• [WORK REQUIRED] All records are to be retyped faithfully and completely.

• [Stored data entries]
____________________

(** What a forgotten slot was. *)
Definition forgotten (slot slot' : option Entry) : Prop :=
  slot' = slot ∨ look slot = Forget ∧ slot' = None.

Record scanned (n offset : nat) (nearest : option Z) (slots : list (option Entry))
    (res : list (option Entry) * option run_ref * option Z) : Prop := {
  sd_length : length res.1.1 = length slots;
  sd_others i x : res.1.1 !! i = Some x →
    (∃ y, slots !! i = Some y ∧ forgotten y x)
    ∨ ∃ r, res.1.2 = Some r ∧ rn_index r = i;
  sd_found r : res.1.2 = Some r →
    ∃ o e, (offset <= o < offset + n)%nat ∧ rn_index r = slot_at slots o
      ∧ slots !! rn_index r = Some (Some e) ∧ look (Some e) = Start e ∧ rn_work r = en_work e
      ∧ res.1.1 !! rn_index r = Some (Some (en_start e))
      ∧ ∀ o' e', (offset <= o' < o)%nat → look (slots !! slot_at slots o' ≫= id) ≠ Start e';
  sd_none : res.1.2 = None →
    ∀ o, (offset <= o < offset + n)%nat →
      match look (slots !! slot_at slots o ≫= id) with
      | Skip => True
      | Forget => res.1.1 !! slot_at slots o = Some None
      | Start _ => False
      | Later due => ∀ t, due = Some t → ∃ d, res.2 = Some d ∧ d <= t
      end;
  sd_nearest d : res.1.2 = None → nearest = Some d → ∃ d', res.2 = Some d' ∧ d' <= d
}.

(** One more slot that does not stop the scan. *)
Lemma scanned_step n offset nearest nearest' slots res :
  (∀ e, look (slots !! slot_at slots offset ≫= id) ≠ Start e) →
  (res.1.2 = None → match look (slots !! slot_at slots offset ≫= id) with
   | Skip => True
   | Forget => res.1.1 !! slot_at slots offset = Some None
   | Start _ => False
   | Later due => ∀ t, due = Some t → ∃ d, nearest' = Some d ∧ d <= t
   end) →
  (∀ d, nearest = Some d → ∃ d', nearest' = Some d' ∧ d' <= d) →
  scanned n (S offset) nearest' slots res → scanned (S n) offset nearest slots res.
Proof.
  intros Hs Hlook Hnear [H1 H2 H3 H4 H5]. split; [done|done| | |].
  - intros r Hr. destruct (H3 r Hr) as (o & e & Ho & Hi & He & Hst & Hw & Hnew & Hbefore).
    exists o, e. split; [lia|]. do 5 (split; [done|]). intros o' e' Ho'.
    destruct (decide (o' = offset)) as [->|]; [apply Hs|]. apply Hbefore. lia.
  - intros Hn o Ho. destruct (decide (o = offset)) as [->|]; [|apply H4; [done|lia]].
    specialize (Hlook Hn). destruct (look _); try done.
    intros t Ht. destruct (Hlook t Ht) as (d & Hd & Hle). destruct (H5 d Hn Hd) as (d' & Hd' & Hle').
    exists d'. split; [done|lia].
  - intros d Hn Hd. destruct (Hnear d Hd) as (d1 & Hd1 & Hle).
    destruct (H5 d1 Hn Hd1) as (d2 & Hd2 & Hle2). exists d2. split; [done|lia].
Qed.
(** A scan of slots in which the slot before it was forgotten. *)
Lemma scanned_forget n offset nearest slots res :
  let slots' := <[slot_at slots offset := None]> slots in
  (n + S offset <= length slots)%nat →
  look (slots !! slot_at slots offset ≫= id) = Forget →
  scanned n (S offset) nearest slots' res → scanned n (S offset) nearest slots res.
Proof.
  intros slots' Hn Hforget [H1 H2 H3 H4 H5].
  assert (slot_at slots offset < length slots)%nat as Hlt by (apply slot_at_lt; lia).
  assert (∀ o, slot_at slots' o = slot_at slots o) as Hat by (intros; apply slot_at_insert).
  assert (∀ o, (S offset <= o < S offset + n)%nat →
            slots' !! slot_at slots o = slots !! slot_at slots o) as Hsame.
  { intros o Ho. apply list_lookup_insert_ne. intros E. apply slot_at_inj in E; lia. }
  assert (length slots' = length slots) as Hlen by apply length_insert.
  split.
  - by rewrite H1.
  - intros i x Hx. destruct (H2 i x Hx) as [(y & Hy & Hf)|?]; [|by right]. left.
    destruct (decide (slot_at slots offset = i)) as [<-|Hne].
    + unfold slots' in Hy. rewrite list_lookup_insert_eq in Hy by done. injection Hy as <-.
      destruct (slots !! slot_at slots offset) as [y|] eqn:Ey; [|done]. exists y. split; [done|].
      right. simpl in Hforget. split; [done|]. by destruct Hf as [->|[? _]].
    + exists y. unfold slots' in Hy. rewrite list_lookup_insert_ne in Hy by done. done.
  - intros r Hr. destruct (H3 r Hr) as (o & e & Ho & Hi & He & Hst & Hw & Hnew & Hbefore).
    rewrite Hat in Hi. exists o, e. split; [done|]. split; [done|].
    split; [rewrite Hi in *; by rewrite <-Hsame|]. do 3 (split; [done|]).
    intros o' e' Ho'. rewrite <-Hsame by lia. rewrite <-Hat. by apply Hbefore.
  - intros Hnone o Ho. specialize (H4 Hnone o Ho). rewrite Hat, Hsame in H4 by done. exact H4.
  - exact H5.
Qed.
Lemma take_loop_forgotten n offset nearest slots i :
  slots !! i = Some None →
  (loop n offset nearest slots).1.1 !! i = Some None
  ∨ ∃ r, (loop n offset nearest slots).1.2 = Some r ∧ rn_index r = i.
Proof.
  revert offset nearest slots. induction n as [|n IH]; intros offset nearest slots Hi; [by left|].
  simpl. destruct (look _) as [| |e|due]; try by apply IH.
  - apply IH. destruct (decide (((cursor + offset) mod length slots)%nat = i)) as [<-|].
    + apply list_lookup_insert_eq. by eapply lookup_lt_Some.
    + by rewrite list_lookup_insert_ne.
  - simpl. destruct (decide (((cursor + offset) mod length slots)%nat = i)) as [<-|]; [by right; eexists|].
    left. by rewrite list_lookup_insert_ne.
Qed.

____________________

• [RESPONSE BELOW]
(** What a forgotten slot was. *)
Definition forgotten (slot slot' : option Entry) : Prop :=
  slot' = slot ∨ look slot = Forget ∧ slot' = None.

Record scanned (n offset : nat) (nearest : option Z) (slots : list (option Entry))
    (res : list (option Entry) * option run_ref * option Z) : Prop := {
  sd_length : length res.1.1 = length slots;
  sd_others i x : res.1.1 !! i = Some x →
    (∃ y, slots !! i = Some y ∧ forgotten y x)
    ∨ ∃ r, res.1.2 = Some r ∧ rn_index r = i;
  sd_found r : res.1.2 = Some r →
    ∃ o e, (offset <= o < offset + n)%nat ∧ rn_index r = slot_at slots o
      ∧ slots !! rn_index r = Some (Some e) ∧ look (Some e) = Start e ∧ rn_work r = en_work e
      ∧ res.1.1 !! rn_index r = Some (Some (en_start e))
      ∧ ∀ o' e', (offset <= o' < o)%nat → look (slots !! slot_at slots o' ≫= id) ≠ Start e';
  sd_none : res.1.2 = None →
    ∀ o, (offset <= o < offset + n)%nat →
      match look (slots !! slot_at slots o ≫= id) with
      | Skip => True
      | Forget => res.1.1 !! slot_at slots o = Some None
      | Start _ => False
      | Later due => ∀ t, due = Some t → ∃ d, res.2 = Some d ∧ d <= t
      end;
  sd_nearest d : res.1.2 = None → nearest = Some d → ∃ d', res.2 = Some d' ∧ d' <= d
}.

(** One more slot that does not stop the scan. *)
Lemma scanned_step n offset nearest nearest' slots res :
  (∀ e, look (slots !! slot_at slots offset ≫= id) ≠ Start e) →
  (res.1.2 = None → match look (slots !! slot_at slots offset ≫= id) with
   | Skip => True
   | Forget => res.1.1 !! slot_at slots offset = Some None
   | Start _ => False
   | Later due => ∀ t, due = Some t → ∃ d, nearest' = Some d ∧ d <= t
   end) →
  (∀ d, nearest = Some d → ∃ d', nearest' = Some d' ∧ d' <= d) →
  scanned n (S offset) nearest' slots res → scanned (S n) offset nearest slots res.
Proof.
  intros Hs Hlook Hnear [H1 H2 H3 H4 H5]. split; [done|done| | |].
  - intros r Hr. destruct (H3 r Hr) as (o & e & Ho & Hi & He & Hst & Hw & Hnew & Hbefore).
    exists o, e. split; [lia|]. do 5 (split; [done|]). intros o' e' Ho'.
    destruct (decide (o' = offset)) as [->|]; [apply Hs|]. apply Hbefore. lia.
  - intros Hn o Ho. destruct (decide (o = offset)) as [->|]; [|apply H4; [done|lia]].
    specialize (Hlook Hn). destruct (look _); try done.
    intros t Ht. destruct (Hlook t Ht) as (d & Hd & Hle). destruct (H5 d Hn Hd) as (d' & Hd' & Hle').
    exists d'. split; [done|lia].
  - intros d Hn Hd. destruct (Hnear d Hd) as (d1 & Hd1 & Hle).
    destruct (H5 d1 Hn Hd1) as (d2 & Hd2 & Hle2). exists d2. split; [done|lia].
Qed.
(** A scan of slots in which the slot before it was forgotten. *)
Lemma scanned_forget n offset nearest slots res :
  let slots' := <[slot_at slots offset := None]> slots in
  (n + S offset <= length slots)%nat →
  look (slots !! slot_at slots offset ≫= id) = Forget →
  scanned n (S offset) nearest slots' res → scanned n (S offset) nearest slots res.
Proof.
  intros slots' Hn Hforget [H1 H2 H3 H4 H5].
  assert (slot_at slots offset < length slots)%nat as Hlt by (apply slot_at_lt; lia).
  assert (∀ o, slot_at slots' o = slot_at slots o) as Hat by (intros; apply slot_at_insert).
  assert (∀ o, (S offset <= o < S offset + n)%nat →
            slots' !! slot_at slots o = slots !! slot_at slots o) as Hsame.
  { intros o Ho. apply list_lookup_insert_ne. intros E. apply slot_at_inj in E; lia. }
  assert (length slots' = length slots) as Hlen by apply length_insert.
  split.
  - by rewrite H1.
  - intros i x Hx. destruct (H2 i x Hx) as [(y & Hy & Hf)|?]; [|by right]. left.
    destruct (decide (slot_at slots offset = i)) as [<-|Hne].
    + unfold slots' in Hy. rewrite list_lookup_insert_eq in Hy by done. injection Hy as <-.
      destruct (slots !! slot_at slots offset) as [y|] eqn:Ey; [|done]. exists y. split; [done|].
      right. simpl in Hforget. split; [done|]. by destruct Hf as [->|[? _]].
    + exists y. unfold slots' in Hy. rewrite list_lookup_insert_ne in Hy by done. done.
  - intros r Hr. destruct (H3 r Hr) as (o & e & Ho & Hi & He & Hst & Hw & Hnew & Hbefore).
    rewrite Hat in Hi. exists o, e. split; [done|]. split; [done|].
    split; [rewrite Hi in *; by rewrite <-Hsame|]. do 3 (split; [done|]).
    intros o' e' Ho'. rewrite <-Hsame by lia. rewrite <-Hat. by apply Hbefore.
  - intros Hnone o Ho. specialize (H4 Hnone o Ho). rewrite Hat, Hsame in H4 by done. exact H4.
  - exact H5.
Qed.
Lemma take_loop_forgotten n offset nearest slots i :
  slots !! i = Some None →
  (loop n offset nearest slots).1.1 !! i = Some None
  ∨ ∃ r, (loop n offset nearest slots).1.2 = Some r ∧ rn_index r = i.
Proof.
  revert offset nearest slots. induction n as [|n IH]; intros offset nearest slots Hi; [by left|].
  simpl. destruct (look _) as [| |e|due]; try by apply IH.
  - apply IH. destruct (decide (((cursor + offset) mod length slots)%nat = i)) as [<-|].
    + apply list_lookup_insert_eq. by eapply lookup_lt_Some.
    + by rewrite list_lookup_insert_ne.
  - simpl. destruct (decide (((cursor + offset) mod length slots)%nat = i)) as [<-|]; [by right; eexists|].
    left. by rewrite list_lookup_insert_ne.
Qed.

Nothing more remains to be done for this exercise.